Any process that combines unlimited "wants" with limited resources yields optimism. In the case of an agile development project without a bounded scope, master plan for delivering that scope, and an understanding of the "capacity for work" of the development team - results optimism.
As Kent Beck mentions
Optimism is the disease of software development, feedback is the cure.
So what kind of "feedback" is needed:
- What is the capacity for work? - How many stories, function points, features, capabilities can be produced for each period of measure. These periods can be weeks, months, quarters, maybe even days. But before this measure is meaningful, it needs to be calibrated.
- What is the business value of each produced item?
- Are the items of equal value or do they have variance in this value?
- If there is a variance, how big is it?
- What is the breakage rate for the produced products?
- While the ideal is to produce 100% working code, this is Unit Tested code.
- Integration tested code is the real measure of breakage.
- Breakage includes requirements breakage, performance breakage, and other non-unit test measures
- What is the increasing maturity of the developed items?

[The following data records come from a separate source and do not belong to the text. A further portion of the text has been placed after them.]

(** The layout of [outputs] for a non-negative offset and length that fit
    the stride. *)
Lemma fill_outputs_layout r dstDesc :
  0 <= r -> 0 <= length dstDesc -> r + length dstDesc <= stride dstDesc ->
  stride dstDesc <= INT_MAX ->
  fill_outputs r dstDesc =
  replicate (Z.to_nat r) "gl_SkipComponents1" ++
  ((fun i => "outVertexBuffer[" +:+ decimal i +:+ "]")
     <$> seqZ 0 (length dstDesc)) ++
  replicate (Z.to_nat (stride dstDesc - r - length dstDesc))
            "gl_SkipComponents1" /\
  Z.of_nat (List.length (fill_outputs r dstDesc)) = stride dstDesc.
Proof.
  intros Hr Hl Hs Hm. rewrite fill_outputs_unfold.
  rewrite int_add_exact by (unfold in_int, INT_MIN, INT_MAX in *; lia).
  rewrite (fmap_seqZ_ext (snprintf_outVertexBuffer 32)
             (fun i => "outVertexBuffer[" +:+ decimal i +:+ "]")).
  2: { intros i Hi. apply snprintf_outVertexBuffer_exact. lia. }
  replace (stride dstDesc - (r + length dstDesc))
    with (stride dstDesc - r - length dstDesc) by lia.
  split; [reflexivity |].
  rewrite !length_app, !length_replicate, length_fmap, length_seqZ. lia.
Qed.

(** ** The transform-feedback varyings *)

Lemma varyings_declared_compileKernel drv shaderSource srcDesc dstDesc
      kernelDefine w r :
  int_rem (offset dstDesc) (stride dstDesc) = Some r ->
  varyings_declared
    (issued (compileKernel drv shaderSource srcDesc dstDesc kernelDefine) w)
  = [ (to_int (Z.of_nat (List.length (fill_outputs r dstDesc))),
       fill_outputs r dstDesc, GL_INTERLEAVED_ATTRIBS) ].
Proof.
  intros Hr. rewrite compileKernel_issued. cbv zeta. rewrite Hr.
  unfold varyings_declared. rewrite !omap_app.
  destruct (kernel_links _ _ _ _ _ _);
    cbn [omap list_omap compileKernel_prelude compileKernel_link
           link_failure_calls app];
    reflexivity.
Qed.

(** C2, amended. For every destination descriptor with a positive stride, a
    non-negative offset and a non-negative length such that
    [(offset % stride) + length <= stride], [compileKernel] declares the
    transform-feedback varyings exactly once, in interleaved mode, and they
    are [stride] names: first [offset % stride] times [gl_SkipComponents1],
    then [outVertexBuffer[0]] to [outVertexBuffer[length-1]] in index order,
    then [gl_SkipComponents1] up to [stride] entries. *)
Theorem compileKernel_varyings drv shaderSource srcDesc dstDesc kernelDefine w :
  in_int (stride dstDesc) ->
  0 < stride dstDesc ->
  0 <= offset dstDesc ->
  0 <= length dstDesc ->
  Z.rem (offset dstDesc) (stride dstDesc) + length dstDesc <= stride dstDesc ->
  let primvarOffset := Z.rem (offset dstDesc) (stride dstDesc) in
  let names :=
    replicate (Z.to_nat primvarOffset) "gl_SkipComponents1" ++
    ((fun i => "outVertexBuffer[" +:+ decimal i +:+ "]")
       <$> seqZ 0 (length dstDesc)) ++
    replicate (Z.to_nat (stride dstDesc - primvarOffset - length dstDesc))
              "gl_SkipComponents1" in
  varyings_declared
    (issued (compileKernel drv shaderSource srcDesc dstDesc kernelDefine) w)
  = [ (stride dstDesc, names, GL_INTERLEAVED_ATTRIBS) ] /\
  Z.of_nat (List.length names) = stride dstDesc.
Proof.
  intros Hi Hs Ho Hl Hfit primvarOffset names.
  assert (Hr : int_rem (offset dstDesc) (stride dstDesc) = Some primvarOffset).
  { apply int_rem_defined; lia. }
  assert (H0 : 0 <= primvarOffset) by (apply Z.rem_nonneg; lia).
  destruct (fill_outputs_layout primvarOffset dstDesc H0 Hl Hfit (proj2 Hi))
    as [Hlay Hlen].
  fold names in Hlay.
  rewrite (varyings_declared_compileKernel _ _ _ _ _ _ _ Hr).
  rewrite Hlen, (to_int_exact _ Hi), Hlay. split; [reflexivity |].
  now rewrite <- Hlay.
Qed.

This last question is the key to success of any project. The keys are are several:
- Are we heading toward a successful outcome - the measures of success are usually defined by the customer in some units meaningful by the customer. Reporting stories per iteration may be meaningful to the developers (but remember stories are yesterday's weather and not really a good predictor of the future).
- Are the produced articles (configurable end items in a formal vocabulary) supporting the business case. The agile concept of "only building things of value needs a measure of that value. A measure in the same units as the business case that defined the project. Measuring the produced value is critical to the success of any project. Be it building a software system or build a machine capable of flying to the moon.